University of California (UC), Berkeley logo

University of California (UC), Berkeley

Status

Completed

Conditions

Depressive Disorder, Major

Treatments

Behavioral: Cognitive Therapy (CT) for depression
Behavioral: Cognitive Therapy (CT) for depression + Memory Support

Study type

Interventional

Funder types

Other

Identifiers

NCT02938559
R01MH108657

Details and patient eligibility

About

The aim of this study protocol is to conduct a confirmatory efficacy trial to test whether the Memory Support Intervention improves illness course and functional outcomes in major depressive disorder (MDD) and cognitive therapy (CT).

Full description

Background. Major depressive disorder (MDD) is one of the most prevalent psychiatric disorders and a leading cause of disability worldwide. Existing therapies fail to produce complete recovery. Progress toward improving outcome must include innovations that are safe, powerful, inexpensive and simple (for fast and effective dissemination). The proposed research seeks to test one such innovation. The investigators seek to improve outcome by improving memory for the content of cognitive therapy (CT) sessions. CT is one of the most promising approaches to the treatment of MDD, yet there is room for improvement.

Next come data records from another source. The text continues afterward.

(** * Budget sync: the deduplication-and-merge engine of [script.py]

    A shallow embedding of the duplicate detector ([row_exists]), the
    ledger merger ([merge_and_sort_data]), the noise filter
    ([filter_condition]) and the two write-back blocks of [script.py],
    followed by the properties proved about them.

    Conventions of the model.
    - Python [str] is [string]; the character operations ([strip],
      [lower], [replace]) are modelled on the ASCII range, bytes above
      127 are left alone.
    - Python [float] is the primitive binary64 [float]; arithmetic and
      comparisons are the IEEE ones the interpreter performs.
    - [float(s)] and [datetime.strptime(s, DATE_FORMAT)] are library
      calls; the engine takes them as parameters returning [None] where
      the call raises [ValueError].  Concrete instances for plain decimal
      numerals and for the format [%Y-%m-%d] are given for the examples.
    - Logging and worksheet calls are effects on an explicit [world]. *)

From Stdlib Require Import Floats Uint63 ZArith NArith String Ascii List Bool Arith Lia.
From Stdlib Require Import Sorted Permutation.
Import ListNotations.
Local Open Scope string_scope.
Local Open Scope list_scope.

(** ** Text operations *)

Module Text.

(** [str.isspace] on the ASCII range: TAB..CR, FS..US and SPACE. *)
Definition isspace (c : ascii) : bool :=
  let n := nat_of_ascii c in
  (n =? 32)%nat || ((9 <=? n)%nat && (n <=? 13)%nat)
  || ((28 <=? n)%nat && (n <=? 31)%nat).

Fixpoint lstrip (s : string) : string :=
  match s with
  | EmptyString => EmptyString
  | String c s' => if isspace c then lstrip s' else s
  end.

Fixpoint rstrip (s : string) : string :=
  match s with
  | EmptyString => EmptyString
  | String c s' =>
      match rstrip s' with
      | EmptyString => if isspace c then EmptyString else String c EmptyString
      | r => String c r
      end
  end.

(** [s.strip()] *)
Definition strip (s : string) : string := lstrip (rstrip s).

Definition lower_char (c : ascii) : ascii :=
  let n := nat_of_ascii c in
  if (65 <=? n)%nat && (n <=? 90)%nat then ascii_of_nat (n + 32) else c.

(** [s.lower()] *)
Fixpoint lower (s : string) : string :=
  match s with
  | EmptyString => EmptyString
  | String c s' => String (lower_char c) (lower s')
  end.

(** [s.replace(c, '')] for a one-character [c]. *)
Fixpoint remove_char (c : ascii) (s : string) : string :=
  match s with
  | EmptyString => EmptyString
  | String d s' =>
      if Ascii.eqb d c then remove_char c s' else String d (remove_char c s')
  end.

(** Truth value of a string: non-empty. *)
Definition truthy (s : string) : bool :=
  match s with EmptyString => false | String _ _ => true end.

Fixpoint is_prefix (p s : string) : bool :=
  match p, s with
  | EmptyString, _ => true
  | String a p', String b s' => Ascii.eqb a b && is_prefix p' s'
  | String _ _, EmptyString => false
  end.

(** [p in s] *)
Fixpoint is_substring (p s : string) : bool :=
  is_prefix p s
  || match s with
     | EmptyString => false
     | String _ s' => is_substring p s'
     end.

End Text.

Import Text.

(** ** Numbers *)

Module Num.

(** The literal [0.01], i.e. the binary64 value nearest to one hundredth. *)
Definition cent : float := 0x1.47ae147ae147bp-7%float.

(** [abs(a - b) <= 0.01] *)
Definition within_cent (a b : float) : bool :=
  PrimFloat.leb (PrimFloat.abs (PrimFloat.sub a b)) cent.

(** [pd.notna(x) and x > 0] *)
Definition notna_positive (x : float) : bool :=
  negb (PrimFloat.is_nan x) && PrimFloat.ltb 0%float x.

Definition digit_of (c : ascii) : option Z :=
  let n := nat_of_ascii c in
  if (48 <=? n)%nat && (n <=? 57)%nat then Some (Z.of_nat (n - 48)) else None.

(** Reads a run of decimal digits: the value, the number of digits read
    and the rest of the text. *)
Fixpoint digits (acc : Z) (count : nat) (s : string) : Z * nat * string :=
  match s with
  | EmptyString => (acc, count, s)
  | String c s' =>
      match digit_of c with
      | Some d => digits (10 * acc + d) (S count) s'
      | None => (acc, count, s)
      end
  end.

Definition float_of_Z (z : Z) : float := PrimFloat.of_uint63 (Uint63.of_Z z).

(** [float(s)] on plain decimal numerals [[-]ddd[.ddd]] of at most 15
    digits: numerator and power of ten are exact in binary64, so their
    correctly rounded quotient is the value [float] returns.  Text that is
    not such a numeral gives [None]; the examples use this instance only on
    numerals of this form and on text [float] rejects with [ValueError]. *)
Definition float_decimal (s : string) : option float :=
  let '(neg, body) :=
    match s with
    | String "-" s' => (true, s')
    | _ => (false, s)
    end in
  let '(ip, n1, rest) := digits 0 0 body in
  let '(m, n2, rest') :=
    match rest with
    | String "." r => digits ip 0 r
    | _ => (ip, 0%nat, rest)
    end in
  match rest' with
  | EmptyString =>
      if ((1 <=? n1 + n2)%nat && (n1 + n2 <=? 15)%nat)%bool then
        let q := PrimFloat.div (float_of_Z m) (float_of_Z (10 ^ Z.of_nat n2)) in
        Some (if neg then PrimFloat.opp q else q)
      else None
  | _ => None
  end.

End Num.

Import Num.

(** ** Data model *)

(** A worksheet cell handed to [update]: text, or a number for the amount
    of a freshly queued row. *)
Inductive cell : Type :=
| CStr (s : string)
| CNum (x : float).

(** A row of the combined CSV frame [full_df]: the formatted date, the
    name, and the two numeric columns, [nan] where the CSV has no value. *)
Record csv_record : Type := mk_csv {
  csv_date : string;
  csv_name : string;
  csv_cost : float;
  csv_payment : float
}.

(** ** Duplicate detector *)

Section Detector.

(** [float(s)]: [None] stands for [ValueError]. *)
Variable py_float : string -> option float.

(** [s.strip().lower()] *)
Definition normalize (s : string) : string := lower (strip s).

(** [str(cell).replace('$', '').replace(',', '').strip()] *)
Definition money_text (s : string) : string :=
  strip (remove_char "," (remove_char "$" s)).

(** The amount a CSV record carries: its cost when present and positive,
    else its payment when present and positive.  The frame has both
    columns (the script indexes them before this point), so the [hasattr]
    tests hold. *)
Definition csv_amount (r : csv_record) : option float :=
  if notna_positive (csv_cost r) then Some (csv_cost r)
  else if notna_positive (csv_payment r) then Some (csv_payment r)
  else None.

(** First loop of [row_exists]: the rows read from the worksheet. *)
Fixpoint sheet_scan (name_str_clean : string) (amount_val : float)
    (sheet_data : list (list string)) : bool :=
  match sheet_data with
  | [] => false
  | row :: rest =>
      if (3 <=? length row)%nat then
        let existing_name :=
          if truthy (nth 1 row "") then lower (strip (nth 1 row "")) else "" in
        if negb (String.eqb existing_name name_str_clean) then
          sheet_scan name_str_clean amount_val rest
        else
          match py_float (money_text (nth 2 row "")) with
          | None => sheet_scan name_str_clean amount_val rest
          | Some existing_amount =>
              if within_cent existing_amount amount_val then true
              else sheet_scan name_str_clean amount_val rest
          end
      else sheet_scan name_str_clean amount_val rest
  end.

It is proposed that adding memory enhancing strategies to CT may improve MDD outcome because: (a) MDD is often characterized by memory impairment, (b) there is evidence that the memory impairment is modifiable, (c) CT typically entails the activation of emotion, (d) emotion can impair or bias memory and (e) there is evidence that memory for the content of therapy sessions is poor.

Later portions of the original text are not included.